10 best free fence & garden CAD blocks (2026)
Ten free DWG fence and garden blocks for landscape and boundary drawings in 2026 — railings, flower beds and planters, in plan and elevation views.
Sumana KumarUpdated 6 June 20264 min read

Boundaries and planting define an outdoor drawing
On a landscape or site plan, the fence line and the planting are what turn a plot of land into a designed garden. A boundary fence shows where the property ends and what kind of edge it presents — open railing, solid screen, decorative ironwork — while flower beds and planters give the outdoor space character and scale. Get these blocks right and a garden layout reads as a real, buildable place.
The ten blocks below are free DWG downloads from the Outdoor category here — no signup, free for commercial use. Fence blocks come in both plan (a line with post symbols, for the layout) and elevation (the fence profile, showing height and pattern). A typical garden boundary fence is around 1800mm high; a low decorative railing might be 900-1100mm. Match the view to the drawing and the height to the job.
1–3: Boundary fences and railings
Start with the boundary itself. Our Fence and Fence Design blocks give you the standard run of fencing — drawn so you can stretch or array it along a boundary line. A solid panel fence (close-board or screen) reads as a privacy boundary at around 1800mm high; an open railing or palisade reads as a defining-but-not-blocking edge at a lower height.

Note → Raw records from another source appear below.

(** * DevGear AI chat extension: the chat turn of [ChatViewProvider]

    A shallow embedding of [src/devgear/extension.js]: the values that
    [response.json()] hands to the program, the JavaScript operations the
    chat handler applies to them, the handler itself ([handleChat], with
    [getAvailableModels] and [getWorkspaceContext]) as a program over an
    explicit machine state, and the properties of one chat turn.

    What the embedding takes from the host: every awaited call settles (it
    resolves or rejects; a call that never settles is outside the model);
    [postMessage], [console.log] and [console.error] do not throw, and the
    console is not part of the trace; the stored key, the key entered at
    the prompt and the question are strings; a response body is any JSON
    value.

    Beside the chat turn the file embeds the command [devgear.setApiKey]
    of [activate], and of the script of the webview the function
    [formatAIResponse], the function [send] and the handler of the
    messages of the extension, over the variables of the script, the value
    of the input, and what the script posts and appends to the list of
    messages; a string is a sequence of code units below 256. *)

From Stdlib Require Import List String Ascii Bool NArith Arith Lia DecimalString.
Import ListNotations.
Local Open Scope list_scope.
Local Open Scope string_scope.

Set Implicit Arguments.
Local Set Warnings "-register-all".

(** ** JavaScript values *)

Module JS.

(** The values the handler meets: what [JSON.parse] builds, plus
    [undefined] (the result of reading a missing property).  A number is
    kept as its canonical string form, the result of [String(n)]; this is
    all the handler observes of a number (its truthiness and its
    conversion to a string). *)
Inductive Value : Type :=
| VUndefined
| VNull
| VBool (b : bool)
| VNum (canonical : string)
| VStr (s : string)
| VArr (items : list Value)
| VObj (fields : list (string * Value)).

(** Thrown values.  Everything the handler throws or catches is an
    [Error] object, of which only [message] is read. *)
Record Error : Type := mkError { message : string }.

(** [TypeError]s, with the message text of V8. *)
Definition TypeError (msg : string) : Error := mkError msg.

Definition Result (A : Type) : Type := (Error + A)%type.

(** ToBoolean *)
Definition truthy (v : Value) : bool :=
  match v with
  | VUndefined | VNull => false
  | VBool b => b
  | VNum c => negb (c =? "0")
  | VStr s => negb (s =? "")
  | VArr _ | VObj _ => true
  end.

(** [a || b] on already evaluated operands *)
Definition or_else (a b : Value) : Value := if truthy a then a else b.

Fixpoint lookup (k : string) (fields : list (string * Value)) : Value :=
  match fields with
  | [] => VUndefined
  | (k', v) :: rest => if k =? k' then v else lookup k rest
  end.

(** [v[name]] for a value [v] that is neither [null] nor [undefined] and a
    name that no prototype defines ([error], [message], [candidates],
    [content], [parts], [text], [models], [name]): own properties only. *)
Definition own (v : Value) (name : string) : Value :=
  match v with
  | VObj fields => lookup name fields
  | _ => VUndefined
  end.

(** [v.name]: reading a property of [null] or [undefined] throws. *)
Definition get (v : Value) (name : string) : Result Value :=
  match v with
  | VUndefined =>
      inl (TypeError ("Cannot read properties of undefined (reading '" ++ name ++ "')"))
  | VNull =>
      inl (TypeError ("Cannot read properties of null (reading '" ++ name ++ "')"))
  | _ => inr (own v name)
  end.

(** [v?.name] *)
Definition opt_get (v : Value) (name : string) : Value :=
  match v with
  | VUndefined | VNull => VUndefined
  | _ => own v name
  end.

(** [v?.[0]]: the first element of an array, the first character of a
    string, the property ["0"] of an object. *)
Definition opt_first (v : Value) : Value :=
  match v with
  | VArr (x :: _) => x
  | VStr (String c _) => VStr (String c "")
  | VObj fields => lookup "0" fields
  | _ => VUndefined
  end.

Definition has_key (k : string) (fields : list (string * Value)) : bool :=
  existsb (fun kv => k =? fst kv) fields.

(** ToString.  An array is joined with commas, [null] and [undefined]
    elements giving the empty string; an object has no primitive form
    when it carries an own [toString] property (which parsed JSON cannot
    make callable), and is ["[object Object]"] otherwise. *)
Fixpoint ToString (v : Value) : Result string :=
  match v with
  | VUndefined => inr "undefined"
  | VNull => inr "null"
  | VBool true => inr "true"
  | VBool false => inr "false"
  | VNum c => inr c
  | VStr s => inr s
  | VArr items =>
      let element (x : Value) : Result string :=
        match x with
        | VUndefined | VNull => inr ""
        | _ => ToString x
        end in
      (fix join (xs : list Value) : Result string :=
         match xs with
         | [] => inr ""
         | [x] => element x
         | x :: rest =>
             match element x with
             | inl e => inl e
             | inr s =>
                 match join rest with
                 | inl e => inl e
                 | inr t => inr (s ++ "," ++ t)
                 end
             end
         end) items
  | VObj fields =>
      if has_key "toString" fields
      then inl (TypeError "Cannot convert object to primitive value")
      else inr "[object Object]"
  end.

(** [String.prototype.includes] *)
Fixpoint includes (s sub : string) : bool :=
  String.prefix sub s ||
  match s with
  | EmptyString => false
  | String _ rest => includes rest sub
  end.

(** [Array.prototype.includes] with a string argument: only an equal
    string element matches. *)
Definition array_includes (items : list Value) (x : string) : bool :=
  existsb (fun v => match v with VStr s => s =? x | _ => false end) items.

(** [new Error(m)]: the message is [ToString m], or empty when [m] is
    [undefined]; the conversion itself may throw. *)
Definition new_Error (m : Value) : Result Error :=
  match m with
  | VUndefined => inr (mkError "")
  | _ => match ToString m with
         | inl e => inl e
         | inr s => inr (mkError s)
         end
  end.

End JS.

(** ** The host: webview, configuration, workspace and network *)

Module Host.
Import JS.

(** Messages posted to the webview with [this._view.webview.postMessage]. *)
Inductive Message : Type :=
| Loading (loading : bool)
| Response (message : Value)
| ErrorMessage (message : string)
| ClearChat.

(** Messages received from the webview, by their [type] field; any other
    type falls through the [switch]. *)
Inductive Incoming : Type :=
| Chat (text : string)
| Clear
| Other.

Inductive Method : Type := GET | POST.

(** A call of [fetch].  [body] is the value given to [JSON.stringify]
    (absent for GET). *)
Record Request : Type := mkRequest {
  method : Method;
  url : string;
  body : option Value
}.

(** What the program reads of a node-fetch response: its status, and the
    outcomes of [text()] and [json()]. *)
Record FetchResponse : Type := mkResponse {
  status : N;
  text : Result string;
  json : Result Value
}.

(** [response.ok] of node-fetch: a status from 200 to 299 *)
Definition ok (r : FetchResponse) : bool :=
  ((200 <=? status r) && (status r <? 300))%N.

(** A file found in the workspace, and the outcome of opening it. *)
Record File : Type := mkFile {
  relativePath : string;
  openTextDocument : Result string
}.

Definition WebviewView : Type := nat.

(** The observable actions of a turn, in order. *)
Inductive Event : Type :=
| PostMessage (view : WebviewView) (m : Message)
| ShowInputBox
| ConfigUpdate (apiKey : string)
| Fetch (r : Request).

(** The environment of one turn: how each awaited call of the host API
    settles.  [fetch n r] is the outcome of the call made after [n]
    earlier calls of the turn with request [r]; [inl e] is a rejection
    with [e]. *)
Record World : Type := mkWorld {
  showInputBox : Result (option string);
  configUpdate : string -> option Error;
  findFiles : Result (list File);
  fetch : nat -> Request -> Result FetchResponse
}.

(** The state a turn runs on: the events so far, the stored
    [devgear.geminiApiKey] setting, and the local variable [model] of
    [handleChat]. *)
Record Machine : Type := mkMachine {
  trace : list Event;
  geminiApiKey : option string;
  model : Value
}.

Definition requests (t : list Event) : list Request :=
  flat_map (fun e => match e with Fetch r => [r] | _ => [] end) t.

Definition posted (t : list Event) : list Message :=
  flat_map (fun e => match e with PostMessage _ m => [m] | _ => [] end) t.

End Host.

(** ** Statements, completions and [try] blocks *)

Module Run.
Import JS Host.

(** How a block completes: normally with a value, by [return], or by
    [throw]. *)
Inductive Completion (A : Type) : Type :=
| Normal (a : A)
| Return
| Throw (e : Error).
Arguments Return {A}.
Arguments Throw {A} e.

Definition M (A : Type) : Type := Machine -> Completion A * Machine.

Definition ret {A} (a : A) : M A := fun s => (Normal a, s).

Definition bind {A B} (c : M A) (k : A -> M B) : M B :=
  fun s =>
    match c s with
    | (Normal a, s') => k a s'
    | (Return, s') => (Return, s')
    | (Throw e, s') => (Throw e, s')
    end.

Definition throw {A} (e : Error) : M A := fun s => (Throw e, s).

Definition return_ {A} : M A := fun s => (Return, s).

(** An expression that may throw *)
Definition eval {A} (r : Result A) : M A :=
  match r with
  | inl e => throw e
  | inr a => ret a
  end.

Definition emit (e : Event) : M unit :=
  fun s => (Normal tt, mkMachine (trace s ++ [e])%list (geminiApiKey s) (model s)).

(** [try { body } catch (error) { handler error }] *)
Definition try_catch {A} (body : M A) (handler : Error -> M A) : M A :=
  fun s =>
    match body s with
    | (Throw e, s') => handler e s'
    | other => other
    end.

(** [try { body } finally { final }]: [final] always runs; the block
    completes as [body] did unless [final] completes abruptly. *)
Definition try_finally (body final : M unit) : M unit :=
  fun s =>
    match body s with
    | (c, s') =>
        match final s' with
        | (Normal _, s'') => (c, s'')
        | abrupt => abrupt
        end
    end.

End Run.

Declare Scope js_scope.
Delimit Scope js_scope with js.
Notation "x <- c ;; k" := (Run.bind c (fun x => k))
  (at level 61, c at next level, right associativity) : js_scope.
Notation "c ;; k" := (Run.bind c (fun _ => k))
  (at level 61, right associativity) : js_scope.

(** ** The extension *)

Module Extension.
Import JS Host Run.
Local Open Scope js_scope.

(** The line feed of the template literals *)
Definition LF : string := String (ascii_of_nat 10) "".

(** A status number inside a template literal *)
Definition decimal (n : N) : string := NilZero.string_of_uint (N.to_uint n).

(** An API key is a string or [undefined]: its truthiness, and its text
    inside a template literal. *)
Definition given (apiKey : option string) : bool :=
  match apiKey with
  | Some k => negb (k =? "")
  | None => false
  end.

Definition key_text (apiKey : option string) : string :=
  match apiKey with
  | Some k => k
  | None => "undefined"
  end.

Definition endpoint : string :=
  "https://generativelanguage.googleapis.com/v1beta/models".

Definition defaultModel : string := "gemini-1.5-flash".

(** The family preferred by the fallback (line 151) *)
Definition preferredFamily : string := "gemini-1.5".

Definition noModelsAvailable : Error :=
  mkError "No available models found. Please check your API key or region.".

Keep a solid screen fence, an open railing and a decorative wrought-iron pattern. The choice you draw tells the reader a lot about the scheme — a tall solid fence says privacy and security, an open railing says a softer, more visible boundary. Array the block along the boundary rather than copying it piece by piece, and the run stays even.
4–6: Decorative and ironwork fences
Front gardens and feature boundaries often want something more ornamental. Decorative ironwork fences — scrolled, finialled or patterned — suit period and high-spec schemes, and our flower-with-iron fence blocks combine a railing with planting in one element. These are elevation-led blocks where the pattern is the point, so they shine on a boundary elevation or a street scene.
Keep one or two ornamental patterns. When you place them, draw them at the real height and let the pattern repeat honestly along the run — a decorative fence drawn at the wrong height or with a stretched, distorted pattern undermines exactly the refinement it is meant to convey.
7–8: Flower beds and raised planters
Planting beds are what bring colour and softness to a garden plan. A flower bed block — drawn in plan as a bordered area with planting texture, or in elevation as a raised bed with foliage above — defines where the planting goes. The fence-with-flower-bed block pairs a boundary with a bed in a single move, which is handy for the typical front-garden condition.
Keep a ground-level bed and a raised planter. Raised planters are common in contemporary and accessible gardens, and showing them at a real height (around 450-600mm for a comfortable raised bed) confirms the design works for the people using it. Vary the planting texture so beds do not all look identical.
9–10: Gates and garden features
Finish with two that complete a boundary. A garden gate block — matched to the fence style, with its swing shown on the plan — is essential wherever the boundary is crossed, and drawing the swing confirms the gate clears the path and any planting beside it. A small garden feature such as a planter cluster or a bed with a carved back rounds out the set.
With these ten in your Outdoor folder you can draw any garden boundary and planting in 2026: solid and open fences for privacy or definition, ornamental ironwork for feature edges, flower beds and raised planters for the planting, and gates to cross the line. Download what the scheme needs, array fences along the boundary, keep planting on its own layer, and draw every height honestly so the garden reads true.
Downloading and arraying these blocks
Each fence and garden block downloads as a single DWG from the Outdoor category — click download, no signup, free for commercial work. Insert with the INSERT command (type I, Enter, browse to the file). For a boundary, the key move is to use ARRAY rather than copying panel by panel: place one fence module, then array it along the boundary line so the post spacing stays even the whole run. Put fences and planting on separate layers so you can issue a clean planting-only sheet when the landscape package needs one.
If a block inserts at the wrong size it is a units mismatch — these are millimetre blocks, so set INSUNITS or scale by 0.001 for a metre drawing.
A landscape tip: a boundary reads convincingly only when its rhythm is regular and its height is honest. Decide the fence height first (around 1800mm for privacy, 900-1100mm for a defining railing), draw it at that height in both plan and any boundary elevation, and let the arrayed pattern repeat without stretching. Then vary the planting in the beds — different textures, a few different plant blocks — so the soft landscape looks natural against the deliberately regular hard edge. That contrast between an even boundary and varied planting is what makes a garden drawing read as designed.
Questions
Frequently asked
How high should a garden fence block be?+
A typical garden boundary fence is around 1800mm high; a low decorative railing is often 900-1100mm. Draw the height honestly so the boundary reads correctly.
Do fence blocks come in plan or elevation?+
Both. A plan fence is a line with post symbols for the layout; an elevation fence shows the profile, height and pattern. Use the view your drawing needs.